Infrared Physics & Technology ( IF 3.3 ) Pub Date : 2021-01-21 , DOI: 10.1016/j.infrared.2021.103658 Hengkai Li , Guanhua Wu , Feng Xu , Shufang Li
Land surface temperature is an important indicator for characterizing the habitat conditions and ecological disturbances of ion-adsorbed rare earth mining areas. Because the ions in an ion-adsorbed type rare earth mining area are scattered and the area of a single mining site is small, it is important to obtain practical surface temperature data for monitoring the ecological environment of the area. In this study, Landsat-8 and Gaofen-1(GF-1) satellite images were used as data sources. In view of the characteristics of rare earth mining areas, and the thermal infrared data were used to retrieve the land surface temperature (LST), a land surface temperature downscaling model TDFSU based on remote sensing data fusion and mixed pixel decomposition is proposed. ultimately verifying the quantitative and qualitative accuracy of the downscaled results.

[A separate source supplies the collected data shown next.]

(** An event that neither enters [get_or_create_content_key_policy], nor
    fetches the job, nor prompts for the cleanup. *)
Local Abbreviation calm :=
  (fun ev =>
     entered "get_or_create_content_key_policy" ev = false
     /\ fetched_by ev = None
     /\ prompted "press any key to continue" ev = false).

Local Abbreviation publishing :=
  (fun ev =>
     entered "get_or_create_content_key_policy" ev = false
     /\ fetched_by ev = None).

(** The script set about publishing if and only if the last fetch of the
    job found it finished; a job last found in error or canceled takes it
    to the prompt of the cleanup, and one last found in another state
    keeps it polling. *)
Local Abbreviation decided :=
  (fun (x : exit) (tr : list event) =>
     invocations "get_or_create_content_key_policy" tr
     = match last (fetched tr) with
       | Some (inr (Some job)) => if decide (Job_state job = finished) then 1 else 0
       | _ => 0
       end
     /\ match last (fetched tr) with
        | Some (inr (Some job)) =>
          Job_state job = finished
          \/ (terminal (Job_state job) = true
              /\ prompts "press any key to continue" tr = 1)
          \/ (terminal (Job_state job) = false /\ x = Unfinished)
        | _ => True
        end).

Lemma calm_fetched tr : Forall calm tr -> fetched tr = [].
Proof. apply omap_every_none. intros ev Hev. apply Hev. Qed.

Lemma calm_invocations tr :
  Forall calm tr -> invocations "get_or_create_content_key_policy" tr = 0.
Proof.
  intros Htr. apply invocations_none. eapply Forall_impl; [exact Htr|].
  intros ev Hev. apply Hev.
Qed.

Lemma calm_prompts tr :
  Forall calm tr -> prompts "press any key to continue" tr = 0.
Proof.
  unfold prompts. induction 1 as [|ev tr Hev _ IH]; [reflexivity|].
  rewrite filter_cons, decide_False; [exact IH|].
  destruct Hev as (_ & _ & Hev). by rewrite Hev.
Qed.

Lemma publishing_fetched tr : Forall publishing tr -> fetched tr = [].
Proof. apply omap_every_none. intros ev Hev. apply Hev. Qed.

Lemma publishing_invocations tr :
  Forall publishing tr -> invocations "get_or_create_content_key_policy" tr = 0.
Proof.
  intros Htr. apply invocations_none. eapply Forall_impl; [exact Htr|].
  intros ev Hev. apply Hev.
Qed.

Lemma decided_seq tr1 x tr2 :
  every calm Returned tr1 -> decided x tr2 -> decided x (tr1 ++ tr2).
Proof.
  intros H1 H2. cbn beta in *.
  by rewrite invocations_app, fetched_app, prompts_app, (calm_fetched tr1 H1),
    (calm_invocations tr1 H1), (calm_prompts tr1 H1).
Qed.

Lemma decided_calm x tr : every calm x tr -> decided x tr.
Proof.
  intros Htr. cbn beta.
  by rewrite (calm_fetched tr Htr), (calm_invocations tr Htr).
Qed.

(** Once [get_or_create_content_key_policy] is entered: one entry, no
    fetch of the job. *)
Local Abbreviation entered_once :=
  (fun (x : exit) (tr : list event) =>
     fetched tr = []
     /\ invocations "get_or_create_content_key_policy" tr = 1).

Lemma entered_once_then tr1 x tr2 :
  entered_once Returned tr1 -> every publishing x tr2 -> entered_once x (tr1 ++ tr2).
Proof.
  intros [H1 H1'] H2. cbn beta.
  by rewrite invocations_app, fetched_app, H1, H1', (publishing_fetched tr2 H2),
    (publishing_invocations tr2 H2).
Qed.

Lemma entered_once_after tr1 x tr2 :
  every publishing Returned tr1 -> entered_once x tr2 -> entered_once x (tr1 ++ tr2).
Proof.
  intros H1 [H2 H2']. cbn beta.
  by rewrite invocations_app, fetched_app, H2, H2', (publishing_fetched tr1 H1),
    (publishing_invocations tr1 H1).
Qed.

(** The poller neither enters [get_or_create_content_key_policy] nor
    prompts. *)
Local Abbreviation polling :=
  (fun ev =>
     entered "get_or_create_content_key_policy" ev = false
     /\ prompted "press any key to continue" ev = false).

Lemma analyze_print_job_output_polling job i :
  emits (AnalyzeVideoAndAudios.print_job_output job i) (every polling).
Proof. unfold AnalyzeVideoAndAudios.print_job_output. emits_auto. Qed.

#[local] Hint Resolve analyze_print_job_output_polling : emits.

Lemma analyze_wait_for_job_to_finish_loop_polling fuel rg acct tn jn :
  emits (AnalyzeVideoAndAudios.wait_for_job_to_finish_loop fuel rg acct tn jn)
    (every polling).
Proof.
  induction fuel as [|fuel IH];
    cbn [AnalyzeVideoAndAudios.wait_for_job_to_finish_loop]; emits_auto.
Qed.
(** X16.  The azimuth of the harmonics variant.  When the resolver
    returns, either [find_azim] is off, there is an azimuth (the one given,
    0. when none was given) and [trange] is left as parsed, or [find_azim]
    is on, there is no azimuth and [trange] is an ordered pair (0., 10. by
    default): never both an azimuth and the search, and never neither.  The
    search stays on only when the user asked for it without an azimuth. *)
Theorem harmonics_azimuth_or_search p args out o indb out' :
  Harmonics.get_harmonics_options E p args out = Ok (o, indb, out') ->
  ((Harmonics.find_azim o = false /\
    (exists a, Harmonics.azim o = Some a) /\
    Harmonics.trange o = AsParsed (Harmonics.Parsed.trange p)) \/
   (Harmonics.find_azim o = true /\ Harmonics.azim o = None /\
    exists l, Harmonics.trange o = Floats l /\ ordered_pair l)) /\
  Harmonics.azim o
  = match Harmonics.Parsed.azim p with
    | Some a => Some a
    | None => if Harmonics.Parsed.find_azim p then None else Some 0%float
    end /\
  Harmonics.find_azim o
  = match Harmonics.Parsed.azim p with
    | Some _ => false
    | None => Harmonics.Parsed.find_azim p
    end /\
  (Harmonics.find_azim o = true -> Harmonics.Parsed.trange p = None ->
   Harmonics.trange o = Floats [0; 10]%float).
Proof.
  intros H.
  apply get_harmonics_options_Ok in H
    as (az & out1 & _ & _ & _ & _ & Haz & Htr & Ha & Hf).
  apply time_range_Ok in Htr. rewrite Ha, Hf. clear Ha Hf.
  unfold Harmonics.azimuth in Haz.
  destruct (Harmonics.Parsed.azim p) as [a|],
           (Harmonics.Parsed.find_azim p);
    injection Haz as <- <-; simpl in *.
  - destruct Htr as [-> _]. repeat split; try discriminate.
    left. repeat split. now exists a.
  - destruct Htr as [-> _]. repeat split; try discriminate.
    left. repeat split. now exists a.
  - repeat split.
    + right. repeat split.
      destruct (Harmonics.Parsed.trange p) as [s|].
      * destruct Htr as (l & -> & Hl & _). exists l. split; [reflexivity|].
        now apply sorted_from_ordered in Hl.
      * destruct Htr as [-> _]. eexists. split; [reflexivity|].
        apply literal_pair_ordered. reflexivity.
    + intros _ Hnone. rewrite Hnone in Htr. now destruct Htr as [-> _].
  - destruct Htr as [-> _]. repeat split; try discriminate.
    left. repeat split. now exists 0%float.
Qed.

(** X17.  The time axis of the plot variant.  When the resolver returns
    without [--trange], [trange] stays [None] and [tmin], [tmax] are 0. and
    30.; with [--trange], [trange] is the sorted pair read from the option
    and [tmin] and [tmax] are not set at all.  [--bp] is a sorted pair when
    given and stays [None] otherwise, and the resolver prints nothing. *)
Theorem plot_time_axis p args out o indb out' :
  Plot.get_plot_options E p args out = Ok (o, indb, out') ->
  match Plot.Parsed.trange p with
  | None =>
      Plot.trange o = None /\
      Plot.tmin o = Some 0%float /\ Plot.tmax o = Some 30%float
  | Some s =>
      (exists l, Plot.trange o = Some l /\ sorted_from E 2 s l) /\
      Plot.tmin o = None /\ Plot.tmax o = None
  end /\
  match Plot.Parsed.bp p with
  | None => Plot.bp o = None
  | Some s => exists l, Plot.bp o = Some l /\ sorted_from E 2 s l
  end /\
  out' = out.
Proof.
  intros H.
  pose proof (get_plot_options_run E _ _ _ _ _ _ H) as (_ & Hmin & Hmax & _).
  apply get_plot_options_Ok in H as (_ & _ & _ & _ & Hbp & Htr & _ & _ & Hout).
  apply sorted_floats_if_given_Ok in Hbp, Htr.
  rewrite Hmin, Hmax.
  destruct (Plot.Parsed.trange p), (Plot.Parsed.bp p); repeat split; assumption.
Qed.

End AzimuthAndAxis.

(** ** More runs in the sample world *)

(** [--keys IU,CN.HYB --start 2019-01-01 --User-Auth user:secret] *)
Definition calc_keys_and_auth : Calc.Parsed.t := {|
  Calc.Parsed.stkeys := "IU,CN.HYB";
  Calc.Parsed.startT := "2019-01-01";
  Calc.Parsed.endT := EmptyString;
  Calc.Parsed.UserAuth := "user:secret";
  Calc.Parsed.localdata := None;
  Calc.Parsed.ndval := false;
  Calc.Parsed.phase := "P";
  Calc.Parsed.mindist := None;
  Calc.Parsed.maxdist := None;
  Calc.Parsed.pre_filt := None;
  Calc.Parsed.align := None;
  Calc.Parsed.dt_snr := 30%float;
  Calc.Parsed.dts := 150%float;
  Calc.Parsed.method := "wiener"
|}.
(** * Multi-source iterators of torchtnt/utils/data/iterators.py

    A shallow embedding of the four [MultiIterator] implementations
    (round robin, all dataset batches, randomized batch sampler, in order)
    together with their [state_dict] / [load_state_dict] methods and the
    registry that maps a strategy to its iterator, and the properties of
    their stopping mechanisms.

    Modelling conventions.
    - A dataloader is a finite, re-iterable sequence of batches; [iter]
      gives a handle on its first batch and [next] on a handle either
      yields a batch or signals exhaustion.  An exhausted handle stays
      exhausted.
    - A Python [dict] is an association list in insertion order (the order
      [keys()] and [items()] enumerate); its keys are pairwise distinct.
    - A method that mutates [self] is a function from the state before the
      call to an outcome, the state after the call and the list of calls it
      made on the source handles, on [random.choices] and on
      [torch.distributed].
    - Loops and self-recursion that the source does not bound take a fuel
      argument; [OutOfFuel] stands for a computation that has not finished
      within the fuel.
    - A Python [float] is a binary64 number with the arithmetic of the
      processor; an [int] is unbounded.  The global random generator is
      an oracle that gives, draw after draw, a position in the population
      that [random.choices] has accepted. *)

From Stdlib Require Import String List Arith Lia Bool PeanoNat Permutation.
From Stdlib Require Import ZArith.
From Stdlib Require Floats.PrimFloat Floats.SpecFloat Floats.FloatOps.
Import ListNotations.
Local Open Scope string_scope.
Local Open Scope list_scope.
Local Open Scope nat_scope.

(** ** Python values *)

Definition batch := nat.
Definition dataloader := list batch.
Definition iterator := list batch.

(** [iter(dl)] on a re-iterable source. *)
Definition iter (dl : dataloader) : iterator := dl.

Inductive exn : Type :=
| StopIteration
| NotImplementedError
| KeyError
| IndexError
| AssertionError
| ValueError
| OverflowError.

Inductive outcome (A : Type) : Type :=
| Return (a : A)
| Raise (e : exn)
| OutOfFuel.
Arguments Return {A} a.
Arguments Raise {A} e.
Arguments OutOfFuel {A}.

(** ** Numbers *)

Definition float := PrimFloat.float.

(** A weight as a strategy holds it: an [int] or a [float]. *)
Inductive weight : Type :=
| PyInt (z : Z)
| PyFloat (x : float).

(** The float nearest to an [int], ties to even; infinite beyond the
    range of the floats. *)
Definition float_of_int (z : Z) : float :=
  FloatOps.SF2Prim
    (SpecFloat.binary_normalize FloatOps.prec FloatOps.emax z 0 false).

(** [float(x)]: an [int] too large for a float raises OverflowError. *)
Definition to_float (x : weight) : outcome float :=
  match x with
  | PyFloat f => Return f
  | PyInt z =>
      if PrimFloat.is_infinity (float_of_int z) then Raise OverflowError
      else Return (float_of_int z)
  end.

(** Calls made on the collaborators during a method call. *)
Inductive event : Type :=
| EvNext (k : string)       (* next(handle of source k) *)
| EvIter (k : string)       (* iter(individual_dataloaders[k]) after construction *)
| EvNewGroup                (* dist.new_group(backend="gloo", ranks=None) *)
| EvBroadcast (idx : nat)   (* dist.broadcast(key_idx, 0, group) *)
| EvChoices (population : list string) (weights : option (list float)).
                            (* random.choices(population, weights=weights) *)

Definition dict (V : Type) := list (string * V).

Definition keys {V : Type} (d : dict V) : list string := map fst d.

Fixpoint lookup {V : Type} (k : string) (d : dict V) : option V :=
  match d with
  | [] => None
  | (k', v) :: r => if String.eqb k k' then Some v else lookup k r
  end.

(** [d[k] = v] *)
Fixpoint setitem {V : Type} (k : string) (v : V) (d : dict V) : dict V :=
  match d with
  | [] => [(k, v)]
  | (k', v') :: r =>
      if String.eqb k k' then (k, v) :: r else (k', v') :: setitem k v r
  end.

(** [k in l] on a list of strings. *)
Definition mem (k : string) (l : list string) : bool :=
  existsb (String.eqb k) l.

(** [l.index(k)] *)
Fixpoint index (k : string) (l : list string) : option nat :=
  match l with
  | [] => None
  | k' :: r =>
      if String.eqb k k' then Some 0
      else match index k r with Some i => Some (S i) | None => None end
  end.

(** [l[i] = v] on a list, for [i] in range. *)
Fixpoint set_nth {A : Type} (i : nat) (v : A) (l : list A) : list A :=
  match l, i with
  | [], _ => []
  | _ :: r, 0 => v :: r
  | x :: r, S i' => x :: set_nth i' v r
  end.

(** [sorted(keys)]: insertion sort under the order of [str]. *)
Fixpoint insert_sorted (k : string) (l : list string) : list string :=
  match l with
  | [] => [k]
  | k' :: r => if String.leb k k' then k :: l else k' :: insert_sorted k r
  end.

Definition sorted (l : list string) : list string :=
  fold_right insert_sorted [] l.

Inductive StoppingMechanism : Type :=
| ALL_DATASETS_EXHAUSTED
| SMALLEST_DATASET_EXHAUSTED
| RESTART_UNTIL_ALL_DATASETS_EXHAUSTED
| WRAP_AROUND_UNTIL_KILLED.

Definition StoppingMechanism_eqb (a b : StoppingMechanism) : bool :=
  match a, b with
  | ALL_DATASETS_EXHAUSTED, ALL_DATASETS_EXHAUSTED => true
  | SMALLEST_DATASET_EXHAUSTED, SMALLEST_DATASET_EXHAUSTED => true
  | RESTART_UNTIL_ALL_DATASETS_EXHAUSTED,
    RESTART_UNTIL_ALL_DATASETS_EXHAUSTED => true
  | WRAP_AROUND_UNTIL_KILLED, WRAP_AROUND_UNTIL_KILLED => true
  | _, _ => false
  end.

(** [iteration_order or list(keys)]: [None] and the empty list are falsy. *)
Definition order_or_keys (o : option (list string)) (ks : list string)
  : list string :=
  match o with
  | Some (k :: r) => k :: r
  | _ => ks
  end.

(** ** itertools.cycle over a list *)

Record cycle : Type := mkCycle { cyc_saved : list string; cyc_pos : nat }.

Definition cycle_next (c : cycle) : option (string * cycle) :=
  match nth_error (cyc_saved c) (cyc_pos c) with
  | Some k =>
      Some (k, mkCycle (cyc_saved c)
                 (if S (cyc_pos c) =? length (cyc_saved c)
                  then 0 else S (cyc_pos c)))
  | None => None
  end.

(** [x in c] on the iterator [c]: consumes [c] up to and including the
    first element equal to [x]; on an endless cycle without [x] it never
    returns. *)
Fixpoint cycle_contains (fuel : nat) (x : string) (c : cycle)
  : outcome (bool * cycle) :=
  match fuel with
  | 0 => OutOfFuel
  | S f =>
      match cycle_next c with
      | None => Return (false, c)
      | Some (k, c') =>
          if String.eqb k x then Return (true, c')
          else cycle_contains f x c'
      end
  end.

(** ** A run: call [next] until it raises [StopIteration] *)

Inductive run_end : Type :=
| Ended                (* StopIteration *)
| Failed (e : exn)     (* another exception *)
| Unfinished.          (* calls or fuel used up *)

Definition record := dict batch.

Fixpoint collect {S : Type}
  (next : S -> outcome record * S * list event) (calls : nat) (st : S)
  : list record * run_end * S :=
  match calls with
  | 0 => ([], Unfinished, st)
  | S n =>
      match next st with
      | (Return r, st', _) =>
          let '(rs, e, st'') := collect next n st' in (r :: rs, e, st'')
      | (Raise StopIteration, st', _) => ([], Ended, st')
      | (Raise e, st', _) => ([], Failed e, st')
      | (OutOfFuel, st', _) => ([], Unfinished, st')
      end
  end.

(** The outcomes of [n] successive [next] calls, whatever they are. *)
Fixpoint outcomes {S : Type}
  (next : S -> outcome record * S * list event) (n : nat) (st : S)
  : list (outcome record) :=
  match n with
  | 0 => []
  | S n' => let '(r, st', _) := next st in r :: outcomes next n' st'
  end.

(** The calls made on the collaborators during [n] successive [next]. *)
Fixpoint events {S : Type}
  (next : S -> outcome record * S * list event) (n : nat) (st : S)
  : list event :=
  match n with
  | 0 => []
  | S n' => let '(_, st', l) := next st in l ++ events next n' st'
  end.

Definition selected_keys (rs : list record) : list string :=
  flat_map (fun r : record => keys r) rs.

(** ** RoundRobinIterator *)

Record RoundRobin : Type := mkRoundRobin {
  rr_stopping_mechanism : StoppingMechanism;
  rr_iteration_order : option (list string)
}.

Record RoundRobinIterator : Type := mkRoundRobinIterator {
  rr_iteration_strategy : RoundRobin;
  rr_individual_iterators : dict iterator;
  rr_dataloader_cycle : cycle;
  rr_cur_dataloader : string;
  rr_finished_dataloaders : list string
}.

The results show that the model can effectively improve the spatial resolution of surface temperature and reflect the spatial differences of surface temperature. This model has high feasibility and applicability in ionic rare earth mining areas.
中文翻译:
基于Landsat-8和Gaofen-1影像的稀土矿区降尺度地表温度反演方法
地表温度是表征离子吸附稀土矿区栖息地条件和生态干扰的重要指标。由于离子吸附型稀土矿区中的离子分散且单个矿区的面积较小,因此获取实用的表面温度数据以监测该地区的生态环境非常重要。在这项研究中,Landsat-8和Gaofen-1(GF-1)卫星图像被用作数据源。针对稀土矿区的特点,利用红外热数据检索地表温度(LST),提出了基于遥感数据融合和混合像素分解的地表温度降尺度模型TDFSU。最终验证缩减结果的定量和定性准确性。结果表明,该模型可以有效提高地表温度的空间分辨率,反映地表温度的空间差异。该模型在离子稀土矿区具有较高的可行性和适用性。